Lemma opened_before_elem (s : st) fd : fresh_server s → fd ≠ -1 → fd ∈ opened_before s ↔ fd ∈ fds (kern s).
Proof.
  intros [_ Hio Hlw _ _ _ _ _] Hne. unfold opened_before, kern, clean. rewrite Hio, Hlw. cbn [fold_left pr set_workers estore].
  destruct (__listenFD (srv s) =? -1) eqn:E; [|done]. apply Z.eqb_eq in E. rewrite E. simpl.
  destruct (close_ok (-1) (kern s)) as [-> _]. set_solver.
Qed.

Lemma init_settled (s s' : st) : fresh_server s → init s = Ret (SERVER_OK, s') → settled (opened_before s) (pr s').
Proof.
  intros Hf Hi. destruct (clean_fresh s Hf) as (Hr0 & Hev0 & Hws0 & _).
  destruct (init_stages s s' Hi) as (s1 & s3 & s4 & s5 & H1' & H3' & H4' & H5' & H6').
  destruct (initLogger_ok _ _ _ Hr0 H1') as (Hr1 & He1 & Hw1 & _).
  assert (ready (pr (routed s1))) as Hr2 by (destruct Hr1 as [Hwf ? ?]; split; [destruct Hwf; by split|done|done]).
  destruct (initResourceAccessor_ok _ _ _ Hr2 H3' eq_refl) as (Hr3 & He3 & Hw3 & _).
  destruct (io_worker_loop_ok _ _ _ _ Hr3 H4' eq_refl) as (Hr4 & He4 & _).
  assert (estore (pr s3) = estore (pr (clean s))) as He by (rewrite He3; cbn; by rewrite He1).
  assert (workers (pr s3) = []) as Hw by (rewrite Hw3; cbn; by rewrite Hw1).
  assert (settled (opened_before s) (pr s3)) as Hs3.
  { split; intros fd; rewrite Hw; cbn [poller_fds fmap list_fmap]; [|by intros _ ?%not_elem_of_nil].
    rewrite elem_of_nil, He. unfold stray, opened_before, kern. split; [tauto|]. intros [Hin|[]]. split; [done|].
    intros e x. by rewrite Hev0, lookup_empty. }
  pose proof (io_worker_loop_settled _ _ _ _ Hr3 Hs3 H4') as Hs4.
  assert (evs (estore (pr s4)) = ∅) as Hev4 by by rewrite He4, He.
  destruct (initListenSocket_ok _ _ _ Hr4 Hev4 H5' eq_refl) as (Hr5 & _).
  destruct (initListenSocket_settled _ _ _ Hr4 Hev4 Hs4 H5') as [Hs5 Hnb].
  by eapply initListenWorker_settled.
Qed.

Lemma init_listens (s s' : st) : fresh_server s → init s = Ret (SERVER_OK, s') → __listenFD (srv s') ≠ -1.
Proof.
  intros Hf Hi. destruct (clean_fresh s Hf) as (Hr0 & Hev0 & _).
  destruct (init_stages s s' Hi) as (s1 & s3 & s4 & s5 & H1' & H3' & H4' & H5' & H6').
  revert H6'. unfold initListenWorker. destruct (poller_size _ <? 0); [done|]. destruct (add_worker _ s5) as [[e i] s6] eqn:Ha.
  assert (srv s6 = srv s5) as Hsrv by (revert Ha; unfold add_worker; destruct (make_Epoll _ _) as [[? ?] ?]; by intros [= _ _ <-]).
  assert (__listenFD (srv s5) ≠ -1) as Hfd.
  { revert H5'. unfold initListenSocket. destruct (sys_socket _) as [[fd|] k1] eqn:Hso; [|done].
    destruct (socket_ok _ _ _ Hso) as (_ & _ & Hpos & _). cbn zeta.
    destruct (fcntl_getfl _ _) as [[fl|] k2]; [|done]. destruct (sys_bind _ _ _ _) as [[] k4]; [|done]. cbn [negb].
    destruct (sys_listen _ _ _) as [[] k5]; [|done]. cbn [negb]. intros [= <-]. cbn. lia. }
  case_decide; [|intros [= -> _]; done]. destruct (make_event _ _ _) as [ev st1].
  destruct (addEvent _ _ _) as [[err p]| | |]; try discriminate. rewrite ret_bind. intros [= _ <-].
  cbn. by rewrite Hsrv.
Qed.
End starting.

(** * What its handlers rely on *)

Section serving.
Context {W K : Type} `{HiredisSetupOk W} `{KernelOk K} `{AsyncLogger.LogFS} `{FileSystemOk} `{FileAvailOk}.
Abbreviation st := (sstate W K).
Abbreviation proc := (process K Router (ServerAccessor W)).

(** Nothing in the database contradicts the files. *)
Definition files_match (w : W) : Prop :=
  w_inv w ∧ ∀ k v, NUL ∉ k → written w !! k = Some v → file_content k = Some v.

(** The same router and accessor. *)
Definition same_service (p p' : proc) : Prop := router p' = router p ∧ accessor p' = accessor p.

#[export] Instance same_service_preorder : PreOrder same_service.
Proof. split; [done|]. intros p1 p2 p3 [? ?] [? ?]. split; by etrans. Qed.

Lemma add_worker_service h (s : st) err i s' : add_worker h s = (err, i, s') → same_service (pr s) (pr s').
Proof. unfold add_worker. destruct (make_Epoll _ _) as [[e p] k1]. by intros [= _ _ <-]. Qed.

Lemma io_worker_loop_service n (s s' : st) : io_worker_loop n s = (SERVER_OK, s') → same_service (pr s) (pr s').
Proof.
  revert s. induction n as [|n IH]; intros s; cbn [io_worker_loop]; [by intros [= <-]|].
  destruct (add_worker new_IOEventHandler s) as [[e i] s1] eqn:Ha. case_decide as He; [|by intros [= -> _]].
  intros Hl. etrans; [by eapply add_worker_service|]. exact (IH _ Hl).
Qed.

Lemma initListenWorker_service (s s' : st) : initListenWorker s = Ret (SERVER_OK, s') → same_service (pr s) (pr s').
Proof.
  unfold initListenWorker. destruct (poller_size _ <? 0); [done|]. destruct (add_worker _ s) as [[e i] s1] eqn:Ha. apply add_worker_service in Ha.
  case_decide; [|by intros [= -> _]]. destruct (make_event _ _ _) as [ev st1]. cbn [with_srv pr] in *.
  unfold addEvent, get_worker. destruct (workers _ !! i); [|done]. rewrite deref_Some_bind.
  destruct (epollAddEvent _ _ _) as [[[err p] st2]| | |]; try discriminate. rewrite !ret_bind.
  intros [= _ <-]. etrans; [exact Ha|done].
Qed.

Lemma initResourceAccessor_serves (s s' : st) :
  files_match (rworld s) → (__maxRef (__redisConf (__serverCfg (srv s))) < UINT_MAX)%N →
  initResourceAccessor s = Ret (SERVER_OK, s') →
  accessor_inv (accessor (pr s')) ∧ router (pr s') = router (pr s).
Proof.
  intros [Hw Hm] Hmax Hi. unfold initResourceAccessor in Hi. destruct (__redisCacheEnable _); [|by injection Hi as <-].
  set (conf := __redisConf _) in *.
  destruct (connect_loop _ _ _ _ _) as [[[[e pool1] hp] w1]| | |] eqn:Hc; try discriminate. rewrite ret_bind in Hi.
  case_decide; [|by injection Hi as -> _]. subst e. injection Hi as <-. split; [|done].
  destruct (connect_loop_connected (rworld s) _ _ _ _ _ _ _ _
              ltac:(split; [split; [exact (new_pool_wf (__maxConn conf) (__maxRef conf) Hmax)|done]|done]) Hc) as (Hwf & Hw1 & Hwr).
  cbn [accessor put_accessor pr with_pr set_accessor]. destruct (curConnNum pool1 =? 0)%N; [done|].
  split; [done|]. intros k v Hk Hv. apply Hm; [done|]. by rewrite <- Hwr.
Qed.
☆ ☆ ☆
| TASK DESCRIPTION |
Using the listing above, return exactly, and only, the lines from the one that contains "add_worker_service in Ha." through its last line, both included.

| ANSWER TO THIS TASK |
  unfold initListenWorker. destruct (poller_size _ <? 0); [done|]. destruct (add_worker _ s) as [[e i] s1] eqn:Ha. apply add_worker_service in Ha.
  case_decide; [|by intros [= -> _]]. destruct (make_event _ _ _) as [ev st1]. cbn [with_srv pr] in *.
  unfold addEvent, get_worker. destruct (workers _ !! i); [|done]. rewrite deref_Some_bind.
  destruct (epollAddEvent _ _ _) as [[[err p] st2]| | |]; try discriminate. rewrite !ret_bind.
  intros [= _ <-]. etrans; [exact Ha|done].
Qed.

Lemma initResourceAccessor_serves (s s' : st) :
  files_match (rworld s) → (__maxRef (__redisConf (__serverCfg (srv s))) < UINT_MAX)%N →
  initResourceAccessor s = Ret (SERVER_OK, s') →
  accessor_inv (accessor (pr s')) ∧ router (pr s') = router (pr s).
Proof.
  intros [Hw Hm] Hmax Hi. unfold initResourceAccessor in Hi. destruct (__redisCacheEnable _); [|by injection Hi as <-].
  set (conf := __redisConf _) in *.
  destruct (connect_loop _ _ _ _ _) as [[[[e pool1] hp] w1]| | |] eqn:Hc; try discriminate. rewrite ret_bind in Hi.
  case_decide; [|by injection Hi as -> _]. subst e. injection Hi as <-. split; [|done].
  destruct (connect_loop_connected (rworld s) _ _ _ _ _ _ _ _
              ltac:(split; [split; [exact (new_pool_wf (__maxConn conf) (__maxRef conf) Hmax)|done]|done]) Hc) as (Hwf & Hw1 & Hwr).
  cbn [accessor put_accessor pr with_pr set_accessor]. destruct (curConnNum pool1 =? 0)%N; [done|].
  split; [done|]. intros k v Hk Hv. apply Hm; [done|]. by rewrite <- Hwr.
Qed.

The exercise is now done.